Fiestas de añoranzas, de recuerdos
y donde hay que domeñar los sentimientos para no amargarle
la existencia a quienes nos frecuentan. Diciembre es mes en
el cual mucha gente se deja invadir por la tristeza y
permite que el desánimo imponga su ley.
Dicen los sicólogos que las consultas se llenan de pacientes
convencidos de que son los más infelices del mundo. Piensan
los depresivos, en estas fechas, según los profesionales
encargados de remediar los males del alma, que ellos son los
únicos que sufren por las pérdidas de seres queridos, y se
hunden aún más en el abismo de la melancolía.
También diciembre, sobre todo en estos días finales, es
tachado de ser un mes manejado por los comerciantes para
vendernos todo lo habido y por haber. Se dice que la
comercialización de la Navidad está falta de espíritu
cristiano, dado los innumerables pobres que existen en el
mundo y que seguramente padecerán de ira por las muchas
ostentaciones que ven a su alrededor. Lo cual considero
motivo más que suficiente para que se sientan más
desgraciados que nadie, y encima sin derecho a tratamientos
ni a recomendaciones de los sanadores de mente.
La pobreza es terrible, y de los que padecen hambre qué
decir... Pues bien, ambas cosas quedan en estas fechas
contrapuestas ante la luminosidad de las ciudades, los
grandes almacenes repletos de un público ávido de gastar y
gastar y, sobre todo, de la alegría desbordante de los más
jóvenes que todavía carezcan de las muecas de dolor que les
impidan disfrutar plenamente de las fiestas navideñas.

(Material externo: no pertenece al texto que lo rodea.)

(** With an empty [domainId] and plain [entityType] and [entityId]
    ([seg_safe]), the path of [Journal.Journal] starts with '/', so against a
    [journalsUrl] with a hierarchical path the request goes to
    [/journal/entityType/entityId] with the scheme, credentials and host of
    [journalsUrl], the serialised [stringParams] as query and no fragment;
    the base path is dropped, but for the drive letter a [file:] base path
    starts with. *)
Theorem journal_empty_domain_from_root :
  forall ju ty id q token sp segs E s,
    Journal.constructor ju = Ok (self s) ->
    url_path (Journal.journalsUrl (self s)) = Segments segs ->
    seg_safe ty = true -> seg_safe id = true ->
    string_params q = Ok sp ->
    exists r, sent (snd (Journal.run (Journal.CJournal ty id "" q token) E s)) = r :: sent s /\
      req_url r = mkUrl (url_scheme (Journal.journalsUrl (self s))) (url_username (Journal.journalsUrl (self s)))
                      (url_password (Journal.journalsUrl (self s))) (url_host (Journal.journalsUrl (self s)))
                      (Segments ((if String.eqb (url_scheme (Journal.journalsUrl (self s))) "file" then base_drive (Journal.journalsUrl (self s)) else [])
                        ++ ["journal"; ty; id])%list) (Some (usp_serialize sp)) None.
Proof.
  intros ju ty id q token sp segs E s Hc Hb Hty Hid Hsp.
  destruct (Journal_constructor_fields _ _ Hc) as [He _].
  pose proof (Journal_constructor_credentials _ _ Hc) as Hf.
  rewrite Journal_run_plan, exec_plan_eq; unfold Journal.plan_of.
  cbn -[url_parse string_params usp_serialize]; rewrite Hsp, He.
  cbn -[url_parse usp_serialize].
  resolve true ["journal"; ty; id] (Some (usp_serialize sp));
    [eexists; split; reflexivity|cbn [forallb]; rewrite Hty, Hid; reflexivity|discriminate|
     apply usp_serialize_safe].
Qed.

(** With an empty [domainId] and a plain [userId] ([seg_safe]), the list
    methods' paths start with '/', so against bases with hierarchical paths
    their requests go to [/users/userId/<groups|clients|channels>] with the
    base's scheme, credentials and host, the serialised [stringParams] as
    query and no fragment; the base path is dropped, but for the drive
    letter a [file:] base path starts with. *)
Theorem users_list_empty_domain_from_root :
  forall uu cu u q token sp gsegs csegs E s,
    Users.constructor uu cu = Ok (self s) ->
    url_path (Users.usersUrl (self s)) = Segments gsegs ->
    url_path (Users.clientsUrl (self s)) = Segments csegs ->
    seg_safe u = true ->
    string_params q = Ok sp ->
    (exists r, sent (snd (Users.run (Users.CListUserGroups "" u q token) E s)) = r :: sent s /\
       req_url r = mkUrl (url_scheme (Users.usersUrl (self s))) (url_username (Users.usersUrl (self s)))
                      (url_password (Users.usersUrl (self s))) (url_host (Users.usersUrl (self s)))
                      (Segments ((if String.eqb (url_scheme (Users.usersUrl (self s))) "file" then base_drive (Users.usersUrl (self s)) else [])
                        ++ ["users"; u; "groups"])%list) (Some (usp_serialize sp)) None) /\
    (exists r, sent (snd (Users.run (Users.CListUserClients u "" q token) E s)) = r :: sent s /\
       req_url r = mkUrl (url_scheme (Users.clientsUrl (self s))) (url_username (Users.clientsUrl (self s)))
                      (url_password (Users.clientsUrl (self s))) (url_host (Users.clientsUrl (self s)))
                      (Segments ((if String.eqb (url_scheme (Users.clientsUrl (self s))) "file" then base_drive (Users.clientsUrl (self s)) else [])
                        ++ ["users"; u; "clients"])%list) (Some (usp_serialize sp)) None) /\
    (exists r, sent (snd (Users.run (Users.CListUserChannels "" u q token) E s)) = r :: sent s /\
       req_url r = mkUrl (url_scheme (Users.clientsUrl (self s))) (url_username (Users.clientsUrl (self s)))
                      (url_password (Users.clientsUrl (self s))) (url_host (Users.clientsUrl (self s)))
                      (Segments ((if String.eqb (url_scheme (Users.clientsUrl (self s))) "file" then base_drive (Users.clientsUrl (self s)) else [])
                        ++ ["users"; u; "channels"])%list) (Some (usp_serialize sp)) None).
Proof.
  intros uu cu u q token sp gsegs csegs E s Hc Hg Hcl Hu Hsp.
  destruct (Users_constructor_fields _ _ _ Hc) as (_ & He & _).
  destruct (Users_constructor_credentials _ _ _ Hc) as [Hfu Hfc].
  split; [|split];
    rewrite Users_run_plan, exec_plan_eq; unfold Users.plan_of;
    cbn -[url_parse string_params usp_serialize]; rewrite Hsp, He;
    cbn -[url_parse usp_serialize].
  - resolve true ["users"; u; "groups"] (Some (usp_serialize sp));
      [eexists; split; reflexivity|cbn [forallb]; rewrite Hu; reflexivity|discriminate|
       apply usp_serialize_safe].
  - resolve true ["users"; u; "clients"] (Some (usp_serialize sp));
      [eexists; split; reflexivity|cbn [forallb]; rewrite Hu; reflexivity|discriminate|
       apply usp_serialize_safe].
  - resolve true ["users"; u; "channels"] (Some (usp_serialize sp));
      [eexists; split; reflexivity|cbn [forallb]; rewrite Hu; reflexivity|discriminate|
       apply usp_serialize_safe].
Qed.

Y hacen bien: porque ya tendrán tiempo de mirar hacia atrás
y sentir cómo se les hace un nudo en la garganta con los
pasajes que les recuerde a los suyos que ya no están. Hacia
atrás suelo yo mirar en algunos momentos de estas
celebraciones, sin ánimo de chapotear en los recuerdos
dolorosos, y veo con claridad mis andanzas navideñas en años
donde la gente era más católica por convención social, que
por convicción personal.
El ambiente ayudaba a que nuestros padres nos llevaran a la
tradicional Misa del Gallo, atéridas las carnes al caminar
por las calles bajo una niebla densa que hacía más
insoportable el sacrificio de cumplir con el rito. Calles
llenas de personas cuya única idea era embriagarse esa
noche, aprovechando el nacimiento del Niño Dios, para
ahuyentar los malos bajíos de una vida que en aquellos años
de postguerra era más que insoportable. Corría el anís y los
polvorones de Estepa iban sirviendo de lecho estomacal a una
bebida que entraba bien pero su exceso producía borracheras
tiritonas.
Borracheras de pobres hastiados de su condición de serlo y
que antes de coger la curda habían visto cómo los ricos del
pueblo le rezaban al mismo Dios que ni siquiera era capaz de
aliviar las miserias de aquellos terribles cuarenta donde se
moría de tuberculosis por carecer de dinero para comprar en
Gibraltar unos tarritos de penicilina que curaban a los
tísicos condenados a muerte en plena juventud, si no
recibían el tratamiento.
Cierto es que de aquellas Navidades de mi niñez conservo,
como no podía ser menos, recuerdos entrañables: un patio de
vecino repleto de inquilinos cantando villancicos e
intercambiando pestiños y mantecados. Y allá que ofrecían
las dos botellas de licores que las bodegas regalaban por
aquellas fechas a sus trabajadores. Eran días donde los
marineros que navegaban al moro para pescar habían sido
esperados por los suyos con el alma en vilo. Puesto que raro
era que, durante estas fiestas, el viento de levante no
azotara los barcos en el Estrecho, haciendo de la travesía
de aquellos cascarones, un auténtico martirio. Todo era
peor. Y, desde luego, ni siquiera había sicólogos.